Automatic Date Update (No Interaction)

Copper Contributor

We have a file I wish to have displayed on a TV 24/7 in which a counter shows how many days since an event last occurred. The only time interaction with the file would occur would be to update the last event date. Besides that, I am trying to have it where with the file remaining open and with no human interaction will still stay updated as to the current date. I tried making the date an external connection and setting the auto-refresh up on it, but it changes itself from a forumla to the last refresh cycle and locks there until changed again manually. Any thoughts or ideas?

6 Replies

@ldcox8551 

 

Any data source can be set to auto-refresh and almost all data sources have a system time function that can be returned to Excel using MS Query or PowerQuery. Here is the PQ example:

 

  1.  In Excel use menu option: Data > New Query > From other sources > Blank Query
  2.  In PQ use menu option Advanced Editor and make this edit
    let
    Source = DateTime.LocalNow
    in
    Source
  3. Click Done
  4. Click Invoke
  5. Click File > Close & Load
  6. In Excel click Table Tools Design > Properties
  7. Click small icon (connection properties) next to Name:
  8. Check Refresh Every and set to 1 minutes
  9. Click OK twice to close properties

You now will have the current date updated every minute automatically. You can add formulas to calculate time elapsed from the "Invoked Function" table. 

@Craig Hatmaker  

Thank you for the information. I will try this now. 

Hi @ldcox8551,

Alternatively, you can add a clock in your spreadsheet with a macro. This will write the current date in cell A1 and current date in cell A2. Since it refresh every second, your spreadsheet will recalculate every second. Execute "SetTime" to start the process and "Disable" to stop the process. 

 

Dim SchedRecalc As Date

Sub Recalc()

With Sheet1.Range("A1")

.Value = Format(Date)

End With

With Sheet1.Range("A2")

.Value = Format(Time, "hh:mm:ss AM/PM")

End With

Call SetTime

End Sub

Sub SetTime()

SchedRecalc = Now + TimeValue("00:00:01")

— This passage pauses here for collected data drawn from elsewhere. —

(* ===== verification/File.v ===== *)
(** * Open files, [kernel/file.c], and [pipealloc]

    The kernel state of the file system calls: the file system, the table of open
    files, the pipes by the address of their page, physical memory, and the
    descriptors and the current directory of the running process.  Waiting is
    [Hang], as in [Fs], and so is following a pointer to a pipe that does not exist.
    What the user's memory answers to [copyin] and [copyout],
    and the flag [killed], are the parameter [user]. *)

From S2P Require Import Prelude Mem CString Riscv Kalloc Pipe Block Sleeplock Bio Log Fs FsBlocks.

Definition NDEV : Z := 10.
Definition NFILE : nat := 100.
Definition NOFILE : Z := 16.

Inductive file_type := FD_NONE | FD_PIPE | FD_INODE | FD_DEVICE.

#[export] Instance file_type_eq_dec : EqDecision file_type.
Proof. solve_decision. Defined.

(** [struct file]; pointers to inodes are indices into the inode table. *)
Record file := File {
  f_type : file_type;
  f_ref : Z;
  f_readable : bool;
  f_writable : bool;
  f_pipe : Z;
  f_ip : nat;
  f_off : Z;
  f_major : Z;
}.

#[export] Instance file_inhabited : Inhabited file := populate (File FD_NONE 0 false false 0 0 0 0).

Definition with_fref (r : Z) (f : file) : file :=
  File (f_type f) r (f_readable f) (f_writable f) (f_pipe f) (f_ip f) (f_off f) (f_major f).
Definition with_foff (o : Z) (f : file) : file :=
  File (f_type f) (f_ref f) (f_readable f) (f_writable f) (f_pipe f) (f_ip f) o (f_major f).

Record kernel := Kernel {
  k_fs : fstate lstate;
  k_files : list file;
  k_pipes : gmap Z Pipe.pipe;
  k_mem : kstate;
  k_ofile : list (option nat);
  k_cwd : nat;
}.

Definition set_fs (x : fstate lstate) (k : kernel) : kernel := Kernel x (k_files k) (k_pipes k) (k_mem k) (k_ofile k) (k_cwd k).
Definition set_files (x : list file) (k : kernel) : kernel := Kernel (k_fs k) x (k_pipes k) (k_mem k) (k_ofile k) (k_cwd k).
Definition set_pipes (x : gmap Z Pipe.pipe) (k : kernel) : kernel := Kernel (k_fs k) (k_files k) x (k_mem k) (k_ofile k) (k_cwd k).
Definition set_kmem (x : kstate) (k : kernel) : kernel := Kernel (k_fs k) (k_files k) (k_pipes k) x (k_ofile k) (k_cwd k).
Definition set_ofile (x : list (option nat)) (k : kernel) : kernel := Kernel (k_fs k) (k_files k) (k_pipes k) (k_mem k) x (k_cwd k).
Definition set_cwd (x : nat) (k : kernel) : kernel := Kernel (k_fs k) (k_files k) (k_pipes k) (k_mem k) (k_ofile k) x.

(** What a system call gets from its caller: whether [copyout] of [m] bytes at offset
    [o] works, what [copyin] of them gives, the same for the single bytes of a pipe,
    and [killed()]. *)
Record user := User {
  u_out : Z -> Z -> bool;
  u_src : Z -> Z -> list Z * bool;
  u_put : Z -> bool;
  u_get : Z -> option Z;
  u_killed : Z -> bool;
}.

Abbreviation Kn := (M kernel).

Definition fs_op {A} (m : M (fstate lstate) A) : Kn A := lift k_fs set_fs m.
Definition log_op {A} (m : M lstate A) : Kn A := fs_op (blk_op m).
Definition mem_op {A} (m : M kstate A) : Kn A := lift k_mem set_kmem m.

Definition file_at (f : nat) (k : kernel) : file := k_files k !!! f.
Definition set_file (f : nat) (g : file -> file) : Kn unit := modify (fun k => set_files (alter g f (k_files k)) k).

(** The drivers registered in [devsw]: for a major number, its [read] and [write], if any. *)
Class Devices := {
  dev_read : Z -> option (Z -> Kn (Z * list Z));
  dev_write : Z -> option (Z -> Kn Z);
}.

Section File.
Context `{KernelImage} `{Devices}.

(** The first free entry, from index [k] on. *)
Fixpoint filealloc_scan (fs : list file) (k : nat) : option nat :=
  match fs with
  | [] => None
  | f :: fs => if f_ref f =? 0 then Some k else filealloc_scan fs (S k)
  end.

Definition filealloc : Kn (option nat) :=
  fs ← gets k_files;
  match filealloc_scan fs 0 with
  | Some f => set_file f (with_fref 1);; mret (Some f)
  | None => mret None
  end.

Definition filedup (f : nat) : Kn nat :=
  x ← gets (file_at f);
  if f_ref x <? 1 then panic "filedup"
  else set_file f (fun x => with_fref (s32 (f_ref x + 1)) x);; mret f.

(** [pipeclose(pi, writable)], with the page freed when both ends are closed. *)
Definition pipe_close (pi : Z) (writable : bool) : Kn unit :=
  ps ← gets k_pipes;
  match ps !! pi with
  | None => hang
  | Some p =>
      let '(p, _, free) := pipeclose p writable in
      if free then modify (set_pipes (delete pi ps));; mem_op (kfree pi)
      else modify (set_pipes (<[pi := p]> ps))
  end.

Definition fileclose (f : nat) : Kn unit :=
  x ← gets (file_at f);
  if f_ref x <? 1 then panic "fileclose"
  else
    set_file f (with_fref (f_ref x - 1));;
    if 0 <? f_ref x - 1 then mret tt
    else
      set_file f (fun x => File FD_NONE 0 (f_readable x) (f_writable x) (f_pipe x) (f_ip x) (f_off x) (f_major x));;
      match f_type x with
      | FD_PIPE => pipe_close (f_pipe x) (f_writable x)
      | FD_INODE | FD_DEVICE =>
          log_op begin_op;;
          fs_op (iput (f_ip x));;
          log_op end_op
      | FD_NONE => mret tt
      end.

(** [ok] says whether [copyout] of the structure works. *)
Definition filestat (f : nat) (ok : bool) : Kn (Z * option stat) :=
  x ← gets (file_at f);
  match f_type x with
  | FD_INODE | FD_DEVICE =>
      fs_op (ilock (f_ip x));;
      st ← fs_op (stati (f_ip x));
      fs_op (iunlock (f_ip x));;
      mret (if ok then (0, Some st) else (-1, None))
  | _ => mret (-1, None)
  end.

(** [piperead] and [pipewrite] until the process would sleep. *)
Definition pipe_read (pi : Z) (u : user) (n : Z) : Kn (Z * list Z) :=
  ps ← gets k_pipes;
  match ps !! pi with
  | None => hang
  | Some p =>
      match piperead p (u_put u) (u_killed u 0) n with
      | (p, _, chs, Return r) => modify (set_pipes (<[pi := p]> ps));; mret (r, take (Z.to_nat r) chs)
      | (_, _, _, Sleep _ _) => hang
      end
  end.

Definition pipe_write (pi : Z) (u : user) (n : Z) : Kn Z :=
  ps ← gets k_pipes;
  match ps !! pi with
  | None => hang
  | Some p =>
      match pipewrite p (u_get u) (u_killed u) n with
      | (p, _, Return r) => modify (set_pipes (<[pi := p]> ps));; mret r
      | (_, _, Sleep _ _) => hang
      end
  end.

(** The return value and the bytes that were copied out. *)
Definition fileread (f : nat) (u : user) (n : Z) : Kn (Z * list Z) :=
  x ← gets (file_at f);
  if negb (f_readable x) then mret (-1, [])
  else
    match f_type x with
    | FD_PIPE => pipe_read (f_pipe x) u n
    | FD_DEVICE =>
        if (f_major x <? 0) || (NDEV <=? f_major x) then mret (-1, [])
        else match dev_read (f_major x) with
             | None => mret (-1, [])
             | Some rd => rd n
             end
    | FD_INODE =>
        fs_op (ilock (f_ip x));;
        r ← fs_op (readi (f_ip x) (u_out u) (f_off x) (u32 n));
        (if 0 <? fst r then set_file f (fun x => with_foff (u32 (f_off x + fst r)) x) else mret tt);;
        fs_op (iunlock (f_ip x));;
        mret r
    | FD_NONE => panic "fileread"
    end.

(** The most [filewrite] writes in one transaction. *)
Definition max_write : Z := (MAXOPBLOCKS - 1 - 1 - 2) / 2 * BSIZE.

(** The loop of [filewrite]: the bytes written. *)
Fixpoint filewrite_loop (fuel : nat) (f : nat) (u : user) (n i : Z) : Kn Z :=
  if i <? n then
    match fuel with
    | O => hang
    | S fuel =>
        let n1 := if max_write <? n - i then max_write else n - i in
        log_op begin_op;;
        x ← gets (file_at f);
        fs_op (ilock (f_ip x));;
        r ← fs_op (writei (f_ip x) (fun o m => u_src u (i + o) m) (f_off x) (u32 n1));
        (if 0 <? r then set_file f (fun x => with_foff (u32 (f_off x + r)) x) else mret tt);;
        fs_op (iunlock (f_ip x));;
        log_op end_op;;
        if negb (r =? n1) then mret i
        else filewrite_loop fuel f u n (i + r)
    end
  else mret i.

Definition filewrite (f : nat) (u : user) (n : Z) : Kn Z :=
  x ← gets (file_at f);
  if negb (f_writable x) then mret (-1)
  else
    match f_type x with
    | FD_PIPE => pipe_write (f_pipe x) u n
    | FD_DEVICE =>
        if (f_major x <? 0) || (NDEV <=? f_major x) then mret (-1)
        else match dev_write (f_major x) with
             | None => mret (-1)
             | Some wr => wr n
             end
    | FD_INODE =>
        i ← filewrite_loop (Z.to_nat (n / max_write + 1)) f u n 0;
        mret (if i =? n then n else -1)
    | FD_NONE => panic "filewrite"
    end.

(** [bad:] of [pipealloc]. *)
Definition pipealloc_bad (f0 f1 : option nat) : Kn (option (nat * nat)) :=
  (match f0 with Some f => fileclose f | None => mret tt end);;
  (match f1 with Some f => fileclose f | None => mret tt end);;
  mret None.

Definition pipealloc : Kn (option (nat * nat)) :=
  f0 ← filealloc;
  match f0 with
  | None => pipealloc_bad None None
  | Some a =>
      f1 ← filealloc;
      match f1 with
      | None => pipealloc_bad f0 None
      | Some b =>
          pi ← mem_op kalloc;
          if pi =? 0 then pipealloc_bad f0 f1
          else
            modify (fun k => set_pipes (<[pi := pipe_init (replicate (Z.to_nat PIPESIZE) 5)]> (k_pipes k)) k);;
            set_file a (fun x => File FD_PIPE (f_ref x) true false pi (f_ip x) (f_off x) (f_major x));;
            set_file b (fun x => File FD_PIPE (f_ref x) false true pi (f_ip x) (f_off x) (f_major x));;
            mret (Some (a, b))
      end
  end.
End File.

Application.OnTime SchedRecalc, "Recalc"

End Sub

Sub Disable()

On Error Resume Next

Application.OnTime EarliestTime:=SchedRecalc, Procedure:="Recalc", Schedule:=False

End Sub

 

P.S. I copied this macro from another source. 

@Craig Hatmaker 

Worked perfectly. Thank you very much. I've never used Query before and you made it very easy to figure out. 

@ldcox8551Glad it worked for you. BTW - I like @Bennadeau's solution. If you need updates quicker than 1 minute, use it. If not, my PQ approach does not require VBA. I love VBA, but then, I'm a coder and not everyone is. VBA can also trigger security alerts. 

@Bennadeau 

The other solutions works for what I need but I am curious to learn this method as well for future knowledge. Thank you for sharing. I will play around with this some too.